Metadata-Version: 2.1
Name: tad4bj
Version: 1.3
Summary: Tabular Annotations of Data for Batch Jobs
Home-page: https://github.com/alexbarcelo/tad4bj
Author: Alex Barcelo
Author-email: alex@betarho.net
License: UNKNOWN
Description: # Tabular Annotations of Data for Batch Jobs
        
        Do you use a queue system (slurm, pbs) and are tired of manually tracking result of your executions?
        
        So was I. So I decided to start this small project. This project is suited for you if you...
        
         - ... execute the same application with different parameters
         - ... want to track the execution parameters and/or its outputs
         - ... the data of interest can easily be displayed in a tabular fashion
         - ... don't want to track the data yourself by going into the log files generated in the application
        
        **You don't need to install any additional dependency or package**. You will only need the system python interpreter (either Python 2.7 or 3.x will work).
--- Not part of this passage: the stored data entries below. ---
(** * Headlamp Sealed Secrets plugin: controller client, API-version resolver,
      scope getter and the hybrid sealing envelope

    A shallow embedding of
      - [src/lib/controller.ts]  (proxy URL, certificate fetch, health probe,
        persisted configuration),
      - [src/lib/SealedSecretCRD.ts]  (scope getter, API-version detection and
        its process-wide cache),
    together with the two collaborators whose sources are not part of the
    tree at hand and are therefore modelled from the specification: the
    Result type / retry driver and the hybrid sealing engine.

    Asynchronous code is modelled in a small state-and-exception monad over
    an explicit runtime state; the platform (network, clock, randomness) is
    an oracle record that the code can only consult through the primitives
    below. *)

From Stdlib Require Import ZArith NArith Lia List Ascii String.
From Stdlib.Strings Require Import Byte.
From stdpp Require Import base option gmap strings list pretty.

Open Scope string_scope.
Open Scope Z_scope.

(* ===================================================================== *)
(** * Part I: the model                                                    *)
(* ===================================================================== *)

(** ** JavaScript values used by the code *)
Module Js.

(** An exception object; the code only ever reads [name] and [message]. *)
Record JsError := mkError { name : string; message : string }.

(** [new Error(msg)] *)
Definition Error (msg : string) : JsError :=
  {| name := "Error"; message := msg |}.

(** [TypeError], what [fetch] rejects with on a network error. *)
Definition TypeError (msg : string) : JsError :=
  {| name := "TypeError"; message := msg |}.

(** The [DOMException] an aborted [fetch] rejects with. *)
Definition AbortError (msg : string) : JsError :=
  {| name := "AbortError"; message := msg |}.

(** Truthiness of a string: only the empty string is falsy. *)
Definition truthy (s : string) : bool :=
  match s with
  | EmptyString => false
  | String _ _ => true
  end.

(** [x || undefined] on a [string | null]: falsy values become absent. *)
Definition or_undefined (o : option string) : option string :=
  match o with
  | Some s => if truthy s then Some s else None
  | None => None
  end.

(** [String(n)] for an integer-valued Number below 1e21 in magnitude (the
    range in which JavaScript prints plain decimal digits); ports and HTTP
    status codes live there. *)
Definition Number_toString (n : Z) : string := pretty n.

(** The operands of the string-building expressions of the code. *)
Inductive Prim :=
| PStr (s : string)
| PNum (n : Z).

Definition ToString (v : Prim) : string :=
  match v with
  | PStr s => s
  | PNum n => Number_toString n
  end.

(** The binary [+] operator: numeric addition on two numbers, string
    concatenation as soon as one operand is a string. *)
Definition plus (a b : Prim) : Prim :=
  match a, b with
  | PNum x, PNum y => PNum (x + y)
  | _, _ => PStr (ToString a +:+ ToString b)
  end.

(** A template literal [`c0${e1}c1...`]: every hole is converted with
    ToString and the pieces are concatenated. *)
Definition template (parts : list Prim) : string :=
  String.concat "" (ToString <$> parts).

(** ASCII lower-casing, as done by [Headers] on header names. *)
Definition lower_ascii (c : ascii) : ascii :=
  let n := nat_of_ascii c in
  if ((65 <=? n) && (n <=? 90))%nat then ascii_of_nat (n + 32) else c.

Fixpoint toLowerCase (s : string) : string :=
  match s with
  | EmptyString => EmptyString
  | String c r => String (lower_ascii c) (toLowerCase r)
  end.

End Js.

(** ** The Result type *)
Module Result.

(** Modelled from the spec: [types.ts] (the Result container with its [Ok]
    and [Err] constructors) is not in the tree; section 4.1 describes it
    as the tagged union [{ok: true, value: T} | {ok: false, error: E}]. *)
Inductive Result (T E : Type) :=
| Ok (value : T)
| Err (error : E).
Arguments Ok {T E} value.
Arguments Err {T E} error.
YAML is supported if you desire to use it, but it is entirely optional. The main design decision is to be cluster-friendly, and those environments can be very restricted, but I have always found Python 2.7 in them by default. Hopefully, `tad4bj` will keep working regardless of being inside a virtual environment or changing versions.
        
        The application `tad4bj` can be used both through the native python bindings or through the shell. There are extra features if you use it through its bindings --e.g. arbitrary pickled structures and mutable types.
        
        Internally, the data is stored into a SQLite database. You can browse it yourself, given that the "schema overhead" is kept at its minimum.
        
        ## Quickstart
        
        Keep reading for quick examples and steps to have `tad4bj` working for you in your environment.
        
        ### Installation (with `pip`)
        
        If you are fortunate enough to have `pip` --lucky you-- then you can simply:
        
            pip install tad4bj
        
        I recommend doing that inside a Python virtual environment. This is useful for local testing, or internet enabled clusters.
        
        If you cannot use `pip`, then keep reading...
        
        ### Installation
        
         1. Download and extract the zip file into your cluster's home (or execution environment). The files will remain in the path you choose now.
         2. Execute the `./local_install.py ~/bin` and don't use _sudo_! If you have your user scripts elsewhere, change the path.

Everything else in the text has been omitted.